_YOUR TASK:_ Go through the records line by line and work out how many lines hold the word "Fixpoint". Answer with the number only.

**** RECORDS FOR THE TASK ****

(** [Buffer.byteLength(s)]: the length of the UTF-8 encoding.  A surrogate
    pair encodes one code point in 4 bytes; a lone surrogate is written as
    U+FFFD, 3 bytes. *)
Fixpoint byteLength (s : list N) : nat :=
  match s with
  | [] => 0
  | c :: s' =>
      if (c <? 0x80)%N then 1 + byteLength s'
      else if (c <? 0x800)%N then 2 + byteLength s'
      else if in_range 0xD800 0xDBFF c then
        match s' with
        | d :: s'' =>
            if in_range 0xDC00 0xDFFF d then 4 + byteLength s''
            else 3 + byteLength s'
        | [] => 3
        end
      else 3 + byteLength s'
  end.

End JsString.

Import JsString.

(** ** Regular expressions

    The fragment of ECMAScript regular expressions that the pattern table
    and [split] use: single code units, concatenation, alternation, the
    star of a character class, and the word-boundary assertion.  Only
    [RegExp.prototype.test] is needed, so a match is the existence of an
    end position and greediness is not observable. *)

Module RegExp.

Inductive regex : Type :=
| Eps                          (* the empty pattern *)
| Unit (p : N -> bool)         (* one code unit of a class *)
| Cat (a b : regex)
| Alt (a b : regex)
| Many (p : N -> bool)         (* [p*] *)
| WordB.                       (* [\b] *)

(** A position in the input: the unit before it, and what is left. *)
Definition pos : Type := option N * list N.

Definition word_before (st : pos) : bool :=
  match st.1 with Some c => is_word c | None => false end.

Definition word_after (st : pos) : bool :=
  match st.2 with c :: _ => is_word c | [] => false end.

Fixpoint many (p : N -> bool) (prev : option N) (s : list N) : list pos :=
  (prev, s) ::
  match s with
  | c :: s' => if p c then many p (Some c) s' else []
  | [] => []
  end.

(** All positions at which a match of [r] that starts at [st] can end. *)
Fixpoint run (r : regex) (st : pos) : list pos :=
  match r with
  | Eps => [st]
  | Unit p =>
      match st.2 with
      | c :: s' => if p c then [(Some c, s')] else []
      | [] => []
      end
  | Cat a b => flat_map (run b) (run a st)
  | Alt a b => run a st ++ run b st
  | Many p => many p st.1 st.2
  | WordB => if xorb (word_before st) (word_after st) then [st] else []
  end.

Definition matches_at (r : regex) (st : pos) : bool :=
  match run r st with [] => false | _ :: _ => true end.

(** The unanchored search of [test]: try every start position in turn. *)
Fixpoint search (r : regex) (prev : option N) (s : list N) : bool :=
  matches_at r (prev, s) ||
  match s with
  | c :: s' => search r (Some c) s'
  | [] => false
  end.

Definition test (r : regex) (s : list N) : bool := search r None s.

(** *** Building patterns *)

Definition void : regex := Unit (fun _ => false).

Definition seq (l : list regex) : regex := fold_right Cat Eps l.

Definition alts (l : list regex) : regex := fold_right Alt void l.

Definition plus (p : N -> bool) : regex := Cat (Unit p) (Many p).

****

_SOLVED PROBLEM:_ 4